Saturday, July 13, 2013

The First Essential Question Needed for Courage: Is It Right?

Let me invite you to explore four essential questions that our children, and we, must answer to be a braveheart. Today, I will explore "Is it right?" and then catch the others in later posts. Here are the questions:
1. Is it right?
2. Is it wise?
3. Am I the one?
4. Do I trust?

With the right answer to these questions, courage happens, courage that makes a difference.

Question one: Is it right?

Are the words or the actions that are wanting courage "right" to do? And, let me add two other questions we could ask that might help in some situations: "Is it good?" or "Is it excellent?" Or, maybe you can think of other questions that would help decide if words or actions are important and hard enough to need courage. But, lets start with "Is it right?"

Knowing that something good and right needs done or said is the power behind courage, and prevents courage from slipping to foolishness. To have courage, a person must know a right or a good. A person without an understanding of right and good has no reason to be brave.

Trying to decide between right and wrong, or good and bad, can sound simplistic. Sometimes the distinction is simple and works well, but sometimes it doesn't.

For example, you can be sure that telling the truth and being kind are right. Rooted in the Bible and in most cultures, these are standards of right and wrong. If a person is being picked on, it is right to be kind to him. If the building inspector asks you if you are following code, the truthful answer is right.

Doing or saying the right thing can cost. Being kind to someone who is ostracized by the group can result in the group ostracizing the kind person. Telling the truth to a building inspector can result in more expensive work. But, they are right.

Not to become legalistic, but are we teaching children things that are cleanly right and good? Things that they will not doubt because they are taught in God's word and are common sense. And, how do we teach? It is best done by word and example. What do they know from you and me by what we teach and model, not "Do as I say and not as I do" but "Do as I say and do!" What is our source of rights and wrongs in life? What is our authority? And, what do we teach or model unintentionally?

Dana and I were just talking about some things we think our children learned from us, and some were not intentional. Between annual vacations and moving, they learned to have adventure and that moving is okay. They learned that they can live away from their parents, because we did. They learned to value books and reading: that one was intentional! What are your children learning is right and good from you?

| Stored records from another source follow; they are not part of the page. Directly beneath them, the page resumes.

(** * Hope UI: checkable-input state resolution and keyboard helpers

    A shallow embedding of the interactive logic of
    - [createKeyboard]            (keyboard helper),
    - [SwitchPrimitive]           (switch button, its store and [onClick]),
    - [useSwitcPrimitivehContext] (context accessor),
    - [Checkbox]                  (checked resolution, attributes, [onChange]).

    Component closures become functions of the props, of the contexts found
    in the owner chain and of the component's private state.  Event handlers
    run in a small monad that threads the private state, records every
    observable effect in a trace and propagates a thrown exception. *)

From Stdlib Require Import Bool List String ZArith Lia DecimalString.
Import ListNotations.
Local Open Scope string_scope.
Local Open Scope list_scope.

Set Implicit Arguments.

(* ------------------------------------------------------------------------- *)
(** ** JavaScript values and operators used by the components *)
(* ------------------------------------------------------------------------- *)

Module JS.

(** A value of type [T | undefined] is an [option T]; [None] is
    [undefined] (or [null], which the code never tells apart: it only
    uses [??], [?.], [!= null] and truthiness on such values). *)

(** [!!b] for [b : boolean | undefined]. *)
Definition truthy (b : option bool) : bool :=
  match b with
  | Some true => true
  | _ => false
  end.

(** [a ?? b]. *)
Definition nullish {A : Type} (a b : option A) : option A :=
  match a with
  | Some _ => a
  | None => b
  end.

(** [o?.f] where the field [f] may itself be undefined. *)
Definition chain {A B : Type} (o : option A) (f : A -> option B) : option B :=
  match o with
  | Some x => f x
  | None => None
  end.

(** JavaScript numbers are IEEE doubles; the components only ever pass
    them to [String].  The number type and its [String] conversion are an
    interface. *)
Class Number : Type := {
    num : Type;
    numToString : num -> string
  }.

(** [string | number]. *)
Inductive prim {N : Number} : Type :=
  | PStr (s : string)
  | PNum (n : num).

(** [String(v)] for [v : string | number | undefined]. *)
Definition String_ {N : Number} (v : option prim) : string :=
  match v with
  | None => "undefined"
  | Some (PStr s) => s
  | Some (PNum n) => numToString n
  end.

(** [new Error(message)]. *)
Record Error : Type := { message : string }.

(** How a call ends: it returns a value or throws. *)
Inductive Completion (A : Type) : Type :=
  | Normal (a : A)
  | Throw (e : Error).
Arguments Throw {A} e.

End JS.

Import JS.
Notation "a ?? b" := (JS.nullish a b) (at level 61, right associativity).

(** Integer-valued numbers with their decimal rendering: [String(12)] is
    ["12"], [String(-3)] is ["-3"]. *)
Definition IntegerNumber : Number :=
  {| num := Z; numToString := fun z => NilZero.string_of_int (Z.to_int z) |}.

(* ------------------------------------------------------------------------- *)
(** ** Effects of an event handler *)
(* ------------------------------------------------------------------------- *)

(** The places a user-supplied callback can come from. *)
Inductive Slot : Type :=
| GroupOnChange      (* checkboxGroupContext.onChange *)
| ItemOnChange       (* local.onChange *)
| ItemOnClick        (* local.onClick *)
| PropsOnKeyDown     (* props.onKeyDown *)
| PropsOnKeyUp.      (* props.onKeyUp *)

(** What a handler does that the outside can observe, in program order.
    [Arg] is the type of the values passed to callbacks. *)
Inductive Effect (Arg : Type) : Type :=
| EPreventDefault                          (* event.preventDefault() *)
| ESet (field : string) (b : bool)         (* a write to the private state *)
| ECall (s : Slot) (a : Arg).              (* a callback is invoked on [a] *)
Arguments EPreventDefault {Arg}.
Arguments ESet {Arg} field b.

(** A user-supplied callback is opaque: all the model knows of a call is
    that it happened and whether it returned or threw. *)
Definition Handler (A : Type) : Type := A -> Completion unit.

Section Monad.
Variables (St Arg : Type).

(** A computation on private state [St]: completion, final state, trace. *)
Definition M (A : Type) : Type :=
  St -> Completion A * St * list (Effect Arg).

Definition ret {A : Type} (a : A) : M A :=
  fun s => (Normal a, s, []).

Definition bind {A B : Type} (m : M A) (k : A -> M B) : M B :=
  fun s =>
    match m s with
    | (Normal a, s1, t1) =>
        match k a s1 with
        | (r, s2, t2) => (r, s2, t1 ++ t2)
        end
    | (Throw e, s1, t1) => (Throw e, s1, t1)
    end.

Definition emit (x : Effect Arg) : M unit :=
  fun s => (Normal tt, s, [x]).

Definition get : M St :=
  fun s => (Normal s, s, []).

(** A write to the private state, recorded in the trace. *)
Definition set (field : string) (b : bool) (upd : St -> St) : M unit :=
  fun s => (Normal tt, upd s, [ESet field b]).

(** [event.preventDefault()]. *)
Definition preventDefault : M unit := emit EPreventDefault.

(** [h(a)] for a callback [h] that is known to be a function. *)
Definition call {A : Type} (inj : A -> Arg) (sl : Slot) (h : Handler A) (a : A)
  : M unit :=
  fun s => (h a, s, [ECall sl (inj a)]).

(** [h?.(a)]. *)
Definition optcall {A : Type} (inj : A -> Arg) (sl : Slot)
    (h : option (Handler A)) (a : A) : M unit :=
  match h with
  | Some f => call inj sl f a
  | None => ret tt
  end.

Definition completion {A : Type} (r : Completion A * St * list (Effect Arg))
  : Completion A := fst (fst r).
Definition final {A : Type} (r : Completion A * St * list (Effect Arg))
  : St := snd (fst r).
Definition trace {A : Type} (r : Completion A * St * list (Effect Arg))
  : list (Effect Arg) := snd r.

End Monad.

Arguments ret {St Arg A} a.
Arguments bind {St Arg A B} m k.
Arguments emit {St Arg} x.
Arguments get {St Arg}.
Arguments set {St Arg} field b upd.
Arguments preventDefault {St Arg}.
Arguments call {St Arg A} inj sl h a.
Arguments optcall {St Arg A} inj sl h a.
Arguments completion {St Arg A} r.
Arguments final {St Arg A} r.
Arguments trace {St Arg A} r.

Notation "x <- m ;; k" := (bind m (fun x => k))
  (at level 62, m at next level, right associativity).
Notation "m ;; k" := (bind m (fun _ => k))
  (at level 62, right associativity).

(** Trace queries. *)
Definition isCall {Arg : Type} (x : Effect Arg) : bool :=
  match x with ECall _ _ => true | _ => false end.

Definition isSet {Arg : Type} (x : Effect Arg) : bool :=
  match x with ESet _ _ => true | _ => false end.

(** The callbacks invoked, in order. *)
Definition calls {Arg : Type} (t : list (Effect Arg)) : list (Effect Arg) :=
  filter isCall t.

(** The writes to the private state, in order. *)
Definition writes {Arg : Type} (t : list (Effect Arg)) : list (Effect Arg) :=
  filter isSet t.

(* ------------------------------------------------------------------------- *)
(** ** createKeyboard *)
(* ------------------------------------------------------------------------- *)

Module Keyboard.

Record KeyboardEvent : Type := { key : string }.

Module CreateKeyboardProps.
Record t : Type := {
    isDisabled : option bool;
    onKeyDown : option (Handler KeyboardEvent);
    onKeyUp : option (Handler KeyboardEvent)
  }.
End CreateKeyboardProps.
Import CreateKeyboardProps.

(** The helper keeps no state of its own. *)
Definition K : Type -> Type := M unit KeyboardEvent.

Definition onKeyDown (props : CreateKeyboardProps.t) (event : KeyboardEvent)
  : K unit :=
  if truthy (isDisabled props) then ret tt
  else optcall (fun e => e) PropsOnKeyDown (CreateKeyboardProps.onKeyDown props) event.

Definition onKeyUp (props : CreateKeyboardProps.t) (event : KeyboardEvent)
  : K unit :=
  if truthy (isDisabled props) then ret tt
  else optcall (fun e => e) PropsOnKeyUp (CreateKeyboardProps.onKeyUp props) event.

Module keyboardElementProps.
Record t : Type := {
    onKeyDown : KeyboardEvent -> K unit;
    onKeyUp : KeyboardEvent -> K unit
  }.
End keyboardElementProps.

Record KeyboardResult : Type := {
    keyboardProps : unit -> keyboardElementProps.t
  }.

Definition createKeyboard (props : CreateKeyboardProps.t) : KeyboardResult :=
  {| keyboardProps := fun _ =>
       {| keyboardElementProps.onKeyDown := onKeyDown props;
          keyboardElementProps.onKeyUp := onKeyUp props |} |}.

End Keyboard.

(* ------------------------------------------------------------------------- *)
(** ** Helpers of the repository that the components import *)
(* ------------------------------------------------------------------------- *)

Module FormControl.

(** The fields a control shares with an enclosing form control. *)
Record Fields : Type := {
    id : option string;
    required : option bool;
    disabled : option bool;
    invalid : option bool;
    readOnly : option bool
  }.

Definition noFields : Fields :=
  {| id := None; required := None; disabled := None; invalid := None;
     readOnly := None |}.

(** Modelled from the spec: [useFormControl] (imported from
    [../form-control/use-form-control], which is not among the sources).
    The enclosing form control, when there is one, supplies ambient
    [id], [required], [disabled], [invalid] and [readOnly] defaults, and
    each is overridable per instance: the explicit prop comes first. *)
Definition useFormControl (formControl : option Fields) (props : Fields)
  : Fields :=
  {| id := id props ?? chain formControl id;
     required := required props ?? chain formControl required;
     disabled := disabled props ?? chain formControl disabled;
     invalid := invalid props ?? chain formControl invalid;
     readOnly := readOnly props ?? chain formControl readOnly |}.

End FormControl.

Picking a right can get complicated. It is right to tell the truth, always. But, Paul says in Ephesians to "speak the truth in love." As in most decisions to act or speak, there is right. But, the right needs to be done in
love, for the best of the other person. The controller is love. That is clear. But, knowing what that means in any specific situation can be fuzzy. How much of the truth? Do you write a note, give a hug, or shake your finger?

Let's not get lost in the fuzzy. Fuzzy can often become an excuse to not do or say the right thing: "I don't know if this is right to say because I might hurt her, so I won't say anything." Fuzzy means be careful, not give up on doing right.

That is why we need wisdom. Wisdom sorts out the fuzzy. And, often points to the best way to act or speak.

A discussion on wisdom is coming. But, don't wait! Start now. Ask God. James 1:5 says: "If any of you lacks wisdom, you should ask God, who gives generously to all without finding fault, and it will be given to you." That will hold you over!